TASK INSTRUCTIONS | The reply must consist of the entire listing, reproduced exactly.

EXERCISE DATA |
(** The outputs and the envelope of each mode. *)
Definition pay (mode : submitMode) (total amount fee required : Currency) (to self : Address) (witness : option bytes)
    : outcome (list SiacoinOutput * QdayEnvelope) :=
  let transfer := {| qe_Kind := QdayTransfer; qe_Nonce := 0; qe_Keys := []; qe_Witness := noWitness |} in
  match mode with
  | submitProof =>
      _ ← fail_if (Currency.Cmp total fee <? 0) "insufficient confirmed balance to pay the proof fee";
      match witness with
      | None => nil_dereference
      | Some w =>
          change ← Currency.Sub total fee;
          Ok (change_outputs change self,
              {| qe_Kind := QdayCanaryProof; qe_Nonce := 0; qe_Keys := []; qe_Witness := w |})
      end
  | submitDefend =>
      _ ← fail_if (Currency.Cmp total fee <=? 0) errNothingToDefend;
      v ← Currency.Sub total fee;
      Ok ([{| sco_Value := v; sco_Address := self |}], transfer)
  | submitBurn =>
      _ ← fail_if (Currency.IsZero amount) "burn amount must be positive";
      _ ← fail_if (Currency.Cmp total required <? 0)
            "insufficient confirmed spendable balance (including fee); at most 128 inputs per burn";
      outs ← payment_outputs total amount fee VoidAddress self;
      Ok (outs, transfer)
  | submitTransfer =>
      _ ← QdayAddress_Validate to;
      _ ← fail_if (Currency.IsZero amount) "amount must be positive";
      _ ← fail_if (Currency.Cmp total required <? 0)
            "insufficient confirmed spendable balance (including fee); at most 128 inputs per send";
      outs ← payment_outputs total amount fee to self;
      Ok (outs, transfer)
  end.

(** From the outputs to the transaction before signing. *)
Definition build_payment (cs : State) (keys : QdayPrivateKeys) (mode : submitMode) (fee amount : Currency) (to : Address)
    (witness : option bytes) (outs : list UnspentSiacoinElement) : outcome V2Transaction :=
  keyed ← sort_keys cs mode outs;
  let outs := map snd (sort_Slice (spend_before mode) keyed) in
  let '(required, overflow) := Currency.AddWithOverflow amount fee in
  _ ← fail_if overflow "amount plus fee overflows";
  let policy := QdayKeys_Policy (qp_Public keys) in
  '(total, inputs) ← fund cs mode policy required outs Currency.ZeroCurrency [];
  '(outputs, envelope) ← pay mode total amount fee required to (SpendPolicy_Address policy) witness;
  Ok {| v2tx_SiacoinInputs := inputs; v2tx_SiacoinOutputs := outputs; v2tx_SiafundInputs := [];
        v2tx_SiafundOutputs := []; v2tx_FileContracts := []; v2tx_FileContractRevisions := [];
        v2tx_FileContractResolutions := []; v2tx_Attestations := [];
        v2tx_ArbitraryData := QdayEnvelope_Encode envelope; v2tx_NewFoundationAddress := None;
        v2tx_MinerFee := fee |}.
Section Index.
Context {crypto : Crypto} {edwards : Edwards25519}.
Context (index : Address -> Z -> Z -> outcome (list UnspentSiacoinElement * ChainIndex)) (cs : State) (self : Address)
  (utxos : list UnspentSiacoinElement) (Hindex : WalletIndexSpec index cs self utxos).

(** Paging through the index gives every output that the pool does not spend. *)
Lemma output_pages_from fuel spent : forall k result, (length utxos < 500 * (k + fuel))%nat -> (500 * k <= length utxos)%nat ->
  output_pages index fuel cs self spent (500 * Z.of_nat k) result =
  Ok (result ++ filter (fun e => sce_ID (use_SiacoinElement e) ∉ spent) (drop (500 * k) utxos)).
Proof.
  induction fuel as [|fuel IH]; intros k result Hf Hk; [lia|]. cbn [output_pages].
  rewrite wi_pages by lia. cbn [mbind outcome_bind]. rewrite bool_decide_eq_true_2 by done. cbn [negb fail_if mbind outcome_bind].
  change (Z.to_nat 500) with 500%nat. replace (Z.to_nat (500 * Z.of_nat k)) with (500 * k)%nat by lia.
  set (rest := drop (500 * k) utxos). assert (length rest = length utxos - 500 * k)%nat as Hr by apply length_drop.
  unfold zlen. rewrite length_take. destruct (Z.ltb_spec (Z.of_nat (500 `min` length rest)) 500) as [Hlt|Hge].
  - by rewrite take_ge by lia.
  - replace (500 * Z.of_nat k + 500) with (500 * Z.of_nat (S k)) by lia. rewrite IH by lia.
    rewrite <- app_assoc, <- filter_app. do 3 f_equal. rewrite <- (take_drop 500 rest) at 2. f_equal. subst rest. rewrite drop_drop. f_equal. lia.
Qed.
Lemma output_pages_all fuel spent : (length utxos < 500 * fuel)%nat ->
  output_pages index fuel cs self spent 0 [] = Ok (filter (fun e => sce_ID (use_SiacoinElement e) ∉ spent) utxos).
Proof. intros Hf. exact (output_pages_from fuel spent 0 [] ltac:(lia) ltac:(lia)). Qed.
End Index.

EXERCISE OUTPUT |
(** The outputs and the envelope of each mode. *)
Definition pay (mode : submitMode) (total amount fee required : Currency) (to self : Address) (witness : option bytes)
    : outcome (list SiacoinOutput * QdayEnvelope) :=
  let transfer := {| qe_Kind := QdayTransfer; qe_Nonce := 0; qe_Keys := []; qe_Witness := noWitness |} in
  match mode with
  | submitProof =>
      _ ← fail_if (Currency.Cmp total fee <? 0) "insufficient confirmed balance to pay the proof fee";
      match witness with
      | None => nil_dereference
      | Some w =>
          change ← Currency.Sub total fee;
          Ok (change_outputs change self,
              {| qe_Kind := QdayCanaryProof; qe_Nonce := 0; qe_Keys := []; qe_Witness := w |})
      end
  | submitDefend =>
      _ ← fail_if (Currency.Cmp total fee <=? 0) errNothingToDefend;
      v ← Currency.Sub total fee;
      Ok ([{| sco_Value := v; sco_Address := self |}], transfer)
  | submitBurn =>
      _ ← fail_if (Currency.IsZero amount) "burn amount must be positive";
      _ ← fail_if (Currency.Cmp total required <? 0)
            "insufficient confirmed spendable balance (including fee); at most 128 inputs per burn";
      outs ← payment_outputs total amount fee VoidAddress self;
      Ok (outs, transfer)
  | submitTransfer =>
      _ ← QdayAddress_Validate to;
      _ ← fail_if (Currency.IsZero amount) "amount must be positive";
      _ ← fail_if (Currency.Cmp total required <? 0)
            "insufficient confirmed spendable balance (including fee); at most 128 inputs per send";
      outs ← payment_outputs total amount fee to self;
      Ok (outs, transfer)
  end.

(** From the outputs to the transaction before signing. *)
Definition build_payment (cs : State) (keys : QdayPrivateKeys) (mode : submitMode) (fee amount : Currency) (to : Address)
    (witness : option bytes) (outs : list UnspentSiacoinElement) : outcome V2Transaction :=
  keyed ← sort_keys cs mode outs;
  let outs := map snd (sort_Slice (spend_before mode) keyed) in
  let '(required, overflow) := Currency.AddWithOverflow amount fee in
  _ ← fail_if overflow "amount plus fee overflows";
  let policy := QdayKeys_Policy (qp_Public keys) in
  '(total, inputs) ← fund cs mode policy required outs Currency.ZeroCurrency [];
  '(outputs, envelope) ← pay mode total amount fee required to (SpendPolicy_Address policy) witness;
  Ok {| v2tx_SiacoinInputs := inputs; v2tx_SiacoinOutputs := outputs; v2tx_SiafundInputs := [];
        v2tx_SiafundOutputs := []; v2tx_FileContracts := []; v2tx_FileContractRevisions := [];
        v2tx_FileContractResolutions := []; v2tx_Attestations := [];
        v2tx_ArbitraryData := QdayEnvelope_Encode envelope; v2tx_NewFoundationAddress := None;
        v2tx_MinerFee := fee |}.
Section Index.
Context {crypto : Crypto} {edwards : Edwards25519}.
Context (index : Address -> Z -> Z -> outcome (list UnspentSiacoinElement * ChainIndex)) (cs : State) (self : Address)
  (utxos : list UnspentSiacoinElement) (Hindex : WalletIndexSpec index cs self utxos).

(** Paging through the index gives every output that the pool does not spend. *)
Lemma output_pages_from fuel spent : forall k result, (length utxos < 500 * (k + fuel))%nat -> (500 * k <= length utxos)%nat ->
  output_pages index fuel cs self spent (500 * Z.of_nat k) result =
  Ok (result ++ filter (fun e => sce_ID (use_SiacoinElement e) ∉ spent) (drop (500 * k) utxos)).
Proof.
  induction fuel as [|fuel IH]; intros k result Hf Hk; [lia|]. cbn [output_pages].
  rewrite wi_pages by lia. cbn [mbind outcome_bind]. rewrite bool_decide_eq_true_2 by done. cbn [negb fail_if mbind outcome_bind].
  change (Z.to_nat 500) with 500%nat. replace (Z.to_nat (500 * Z.of_nat k)) with (500 * k)%nat by lia.
  set (rest := drop (500 * k) utxos). assert (length rest = length utxos - 500 * k)%nat as Hr by apply length_drop.
  unfold zlen. rewrite length_take. destruct (Z.ltb_spec (Z.of_nat (500 `min` length rest)) 500) as [Hlt|Hge].
  - by rewrite take_ge by lia.
  - replace (500 * Z.of_nat k + 500) with (500 * Z.of_nat (S k)) by lia. rewrite IH by lia.
    rewrite <- app_assoc, <- filter_app. do 3 f_equal. rewrite <- (take_drop 500 rest) at 2. f_equal. subst rest. rewrite drop_drop. f_equal. lia.
Qed.
Lemma output_pages_all fuel spent : (length utxos < 500 * fuel)%nat ->
  output_pages index fuel cs self spent 0 [] = Ok (filter (fun e => sce_ID (use_SiacoinElement e) ∉ spent) utxos).
Proof. intros Hf. exact (output_pages_from fuel spent 0 [] ltac:(lia) ltac:(lia)). Qed.
End Index.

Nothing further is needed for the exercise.